Xenoestrogens,
phytoestrogens and
synthetic estrogens, are able to bind to
estrogen receptors, and to mimic estrogenic activities in a cell and tissue specific manner. For the characterization of environmental
estrogens mainly mammary derived and yeast based models have been used. The aim of this study was therefore to assess selected natural and synthetic compounds in an endometrial derived model. We measured the relative estrogenic potency of
phytoestrogens (
genistein,
daidzein,
coumestrol, some naringenins),
synthetic estrogens (
bisphenol A,
octylphenol,
nonylphenol,
o,p'-DDT), mycoestrogen (zearalanone) as well as extracts of Cimicifuga racemosa on
alkaline phosphatase (AlkP) activity in the endometrial derived
adenocarcinoma cell line Ishikawa. We used a modified multiwell plate in vitro bioassay based on the
estrogen-specific and dose-dependent enhancement of AlkP activity in this cell line.

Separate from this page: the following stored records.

(** X5. [MaskedString()] has the length of the identifier. An identifier of
    at most 8 characters is masked entirely; of a longer one the first four
    and the last four characters are shown and every character in between
    is a star. *)
Theorem MaskedString_spec (sid : model.SessionID) :
  let len := model.Length sid in
  String.length (model.MaskedString sid) = len /\
  ((len <= 8)%nat -> model.MaskedString sid = strs.Repeat "*" len) /\
  ((8 < len)%nat ->
   forall i : nat,
     ((i < 4)%nat ->
        String.get i (model.MaskedString sid) = String.get i (model.String sid)) /\
     ((4 <= i < len - 4)%nat ->
        String.get i (model.MaskedString sid) = Some "*"%char) /\
     ((len - 4 <= i)%nat ->
        String.get i (model.MaskedString sid) = String.get i (model.String sid))).
Proof.
  intros len. subst len. unfold model.MaskedString, model.Length, model.String.
  set (v := model.value sid). set (n := String.length v).
  destruct (Nat.leb_spec n 8) as [Hle | Hgt].
  - split; [apply length_Repeat_star |]. split; [reflexivity | lia].
  - assert (L1 : String.length (String.substring 0 4 v) = 4%nat)
      by (apply length_substring; lia).
    assert (L3 : String.length (String.substring (n - 4) 4 v) = 4%nat)
      by (apply length_substring; lia).
    split; [| split; [lia |]].
    + rewrite !length_append, L1, L3, length_Repeat_star. lia.
    + intros _ i. split; [| split].
      * intros Hi. rewrite <- append_correct1 by lia.
        rewrite substring_correct1 by lia. f_equal. lia.
      * intros Hi. replace i with ((i - 4) + String.length (String.substring 0 4 v))%nat
          by lia.
        rewrite <- append_correct2. rewrite <- append_correct1
          by (rewrite length_Repeat_star; lia).
        apply get_Repeat_star. lia.
      * intros Hi.
        replace i with ((i - 4) + String.length (String.substring 0 4 v))%nat at 1 by lia.
        rewrite <- append_correct2.
        replace (i - 4)%nat
          with ((i - (n - 4)) + String.length (strs.Repeat "*" (n - 8)))%nat
          by (rewrite length_Repeat_star; lia).
        rewrite <- append_correct2.
        destruct (Nat.lt_ge_cases (i - (n - 4)) 4) as [Hlt | Hge].
        -- rewrite substring_correct1 by lia. f_equal. lia.
        -- rewrite substring_correct2 by lia. symmetry. apply get_beyond. lia.
Qed.

Lemma MaskedString_spec_witness :
  String.get 10 (model.MaskedString sid0) = Some "*"%char /\
  String.get 30 (model.MaskedString sid0) = String.get 30 (model.String sid0) /\
  model.MaskedString (model.mkSessionID "abcdefgh") = "********".
Proof.
  destruct (MaskedString_spec sid0) as (_ & _ & H).
  destruct (MaskedString_spec (model.mkSessionID "abcdefgh")) as (_ & H8 & _).
  assert (Hlen : (8 < model.Length sid0)%nat) by (vm_compute; lia).
  split; [| split].
  - apply (proj1 (proj2 (H Hlen 10%nat))). vm_compute. lia.
  - apply (proj2 (proj2 (H Hlen 30%nat))). vm_compute. lia.
  - apply H8. vm_compute. lia.
Defined.

(** X6. [Truncate(n)] is empty for [n <= 0] and the whole identifier when
    [n] is at least its length; otherwise it is the first [n] characters of
    the identifier followed by three dots. *)
Theorem Truncate_spec (sid : model.SessionID) (n : Z) :
  (n <= 0 -> model.Truncate sid n = "") /\
  (0 < n -> Z.of_nat (model.Length sid) <= n -> model.Truncate sid n = model.String sid) /\
  (0 < n < Z.of_nat (model.Length sid) ->
     String.length (model.Truncate sid n) = (Z.to_nat n + 3)%nat /\
     (forall i : nat, (i < Z.to_nat n)%nat ->
        String.get i (model.Truncate sid n) = String.get i (model.String sid)) /\
     String.substring (Z.to_nat n) 3 (model.Truncate sid n) = "...").
Proof.
  unfold model.Truncate, model.Length, model.String.
  set (v := model.value sid).
  split; [| split].
  - intros H. destruct (Z.leb_spec n 0); [reflexivity | lia].
  - intros H1 H2. destruct (Z.leb_spec n 0); [lia |].
    destruct (Z.leb_spec (Z.of_nat (String.length v)) n); [reflexivity | lia].
  - intros [H1 H2]. destruct (Z.leb_spec n 0); [lia |].
    destruct (Z.leb_spec (Z.of_nat (String.length v)) n); [lia |].
    assert (L : String.length (String.substring 0 (Z.to_nat n) v) = Z.to_nat n)
      by (apply length_substring; lia).
    split; [rewrite length_append, L; reflexivity |]. split.
    + intros i Hi. rewrite <- append_correct1 by lia.
      rewrite substring_correct1 by lia. f_equal. lia.
    + apply String.get_correct. intros i.
      destruct (Nat.lt_ge_cases i 3) as [Hlt | Hge].
      * rewrite substring_correct1 by lia.
        rewrite <- L at 1. now rewrite <- append_correct2.
      * rewrite substring_correct2 by lia. symmetry. apply get_beyond. simpl. lia.
Qed.

Lemma Truncate_spec_witness :
  model.Truncate sid0 0 = "" /\
  model.Truncate sid0 32 = model.String sid0 /\
  String.length (model.Truncate sid0 6) = 9%nat /\
  String.substring 6 3 (model.Truncate sid0 6) = "...".
Proof.
  destruct (Truncate_spec sid0 0) as (H1 & _).
  destruct (Truncate_spec sid0 32) as (_ & H2 & _).
  destruct (Truncate_spec sid0 6) as (_ & _ & H3).
  split; [apply H1; lia |].
  split; [apply H2; [lia | vm_compute; discriminate] |].
  destruct H3 as (A & _ & B); [vm_compute; split; reflexivity |].
  split; [exact A | exact B].
Defined.

(** ** Sessions: refreshing, remaining time, tokens *)

Section SessionMore.

Import time entity.

Lemma Refresh_eq (s : Session) (d : Duration) (c : Clock) :
  Refresh s d c =
  (mkSession (id s) (username s) (token s) (reading c (cursor c) + d)
     (createdAt s) (reading c (S (cursor c))),
   mkClock (reading c) (S (S (cursor c)))).
Proof. reflexivity. Qed.

Lemma Sub_eq (t u : Time) : Sub t u = Z.max minDuration (Z.min (t - u) maxDuration).
Proof.
  unfold Sub, minDuration, maxDuration. cbv zeta.
  destruct (Z.ltb_spec (t - u) (-9223372036854775808));
    [lia |]. destruct (Z.ltb_spec 9223372036854775807 (t - u)); lia.
Qed.

Lemma RemainingTime_eq (s : Session) (c : Clock) :
  RemainingTime s c =
  (Z.max 0 (Z.min (expiresAt s - reading c (cursor c)) maxDuration),
   mkClock (reading c) (S (cursor c))).
Proof.
  unfold RemainingTime, TimeUntilExpiry, Until, Now. run. cbv beta iota. rewrite Sub_eq.
  unfold minDuration, maxDuration.
  match goal with
  | |- context [Z.ltb ?x 0] => destruct (Z.ltb_spec x 0)
  end; f_equal; lia.
Qed.

End SessionMore.

(** X7. [Refresh(d)] sets the expiry to now plus [d] whatever the old expiry
    was (an expiry further in the future is brought back), and [lastUsed]
    to the instant of its second reading of the clock. An [IsExpired()]
    that follows answers false exactly when the clock has not passed that
    new expiry. *)
Theorem Refresh_spec (s : entity.Session) (d : time.Duration) (c : time.Clock) :
  let now := time.reading c (time.cursor c) in
  let s' := fst (entity.Refresh s d c) in
  let c' := snd (entity.Refresh s d c) in
  entity.ExpiresAt s' = now + d /\
  entity.LastUsed s' = time.reading c (S (time.cursor c)) /\
  entity.ID s' = entity.ID s /\ entity.Username s' = entity.Username s /\
  entity.Token s' = entity.Token s /\ entity.CreatedAt s' = entity.CreatedAt s /\
  (fst (entity.IsExpired s' c') = false <->
   time.reading c (S (S (time.cursor c))) <= now + d).
Proof.
  rewrite Refresh_eq. cbn. repeat split; unfold time.After; cbn.
  - intros H. apply Z.ltb_ge in H. exact H.
  - intros H. apply Z.ltb_ge. exact H.
Qed.

(** X8. [RemainingTime()] is the time from now to the expiry, capped at
    the greatest [Duration], and zero when the expiry is not in the future:
    it is never negative, and it is zero for a session that [IsExpiredAt]
    now. When the expiry is no further away than the greatest [Duration] it
    is exactly the difference. *)
Theorem RemainingTime_spec (s : entity.Session) (c : time.Clock) :
  let now := time.reading c (time.cursor c) in
  let r := fst (entity.RemainingTime s c) in
  0 <= r <= time.maxDuration /\
  r = Z.max 0 (Z.min (entity.ExpiresAt s - now) time.maxDuration) /\
  (entity.ExpiresAt s - now <= time.maxDuration ->
   r = Z.max 0 (entity.ExpiresAt s - now)) /\
  (r = 0 <-> entity.ExpiresAt s <= now) /\
  (entity.IsExpiredAt s now = true -> r = 0) /\
  (0 < r -> fst (entity.TimeUntilExpiry s c) = r).
Proof.
  rewrite RemainingTime_eq.
  unfold entity.TimeUntilExpiry, time.Until, time.Now,
    entity.IsExpiredAt, time.After, entity.ExpiresAt. run. cbn [fst snd].
  rewrite Sub_eq. unfold time.minDuration, time.maxDuration.
  split; [lia |]. split; [reflexivity |]. split; [lia |]. split; [lia |]. split.
  - intros H. apply Z.ltb_lt in H. lia.
  - lia.
Qed.

Lemma RemainingTime_spec_witness :
  fst (entity.RemainingTime bob0 clock0) = 0 /\
  fst (entity.TimeUntilExpiry alice0 clock0) = fst (entity.RemainingTime alice0 clock0) /\
  fst (entity.RemainingTime alice0 clock0)
    = Z.max 0 (entity.ExpiresAt alice0 - time.reading clock0 0).
Proof.
  split; [| split].
  - apply (proj1 (proj2 (proj2 (proj2 (proj2 (RemainingTime_spec bob0 clock0)))))).
    vm_compute. reflexivity.
  - apply (proj2 (proj2 (proj2 (proj2 (proj2 (RemainingTime_spec alice0 clock0)))))).
    vm_compute. reflexivity.
  - apply (proj1 (proj2 (proj2 (RemainingTime_spec alice0 clock0)))).
    vm_compute. discriminate.
Defined.

(** X9. [UpdateToken] stores the token it is given without any check, and
    sets [lastUsed] to now. After [UpdateToken("")] the session is not
    valid, whatever its expiry, and [IsValid()] answers without reading the
    clock. *)
Theorem UpdateToken_spec (s : entity.Session) (tok : string) (c : time.Clock) :
  let s' := fst (entity.UpdateToken s tok c) in
  let c' := snd (entity.UpdateToken s tok c) in
  entity.Token s' = tok /\
  entity.LastUsed s' = time.reading c (time.cursor c) /\
  entity.ID s' = entity.ID s /\ entity.Username s' = entity.Username s /\
  entity.ExpiresAt s' = entity.ExpiresAt s /\ entity.CreatedAt s' = entity.CreatedAt s /\
  (tok = "" -> entity.IsValid s' c' = (false, c')).
Proof.
  cbn. repeat split. intros ->. unfold entity.IsValid. cbn.
  now rewrite andb_false_r.
Qed.

Lemma UpdateToken_spec_witness :
  entity.IsValid (fst (entity.UpdateToken alice0 "" clock0))
                 (snd (entity.UpdateToken alice0 "" clock0))
  = (false, snd (entity.UpdateToken alice0 "" clock0)).
Proof.
  apply (proj2 (proj2 (proj2 (proj2 (proj2 (proj2
           (UpdateToken_spec alice0 "" clock0))))))). reflexivity.
Defined.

Estradiol, which induced AlkP at levels as low as 10(-8)M, was used as positive control. Most of the compounds studied showed a clear dose-dependent
estrogenic effect. Compared to the vehicle control (
ethanol) all phyto- and mycoestrogens, stimulated the AlkP activity 2-4-fold at a concentration of 10(-6)M. The synthetic chemicals
bisphenol A and
nonylphenol showed an effect at 10(-6)M,
octylphenol at 10(-5)M. Effects of o,p'-DTT could not be measured.
ICI 182,780, a pure
estrogen receptor antagonist, significantly inhibited these effects. The latter result demonstrated the
estrogen receptor dependency of this process. In summary, most of the
phytoestrogens and industrial chemicals tested, behaved as
estrogen receptor agonists in terms of the stimulation of AlkP activity.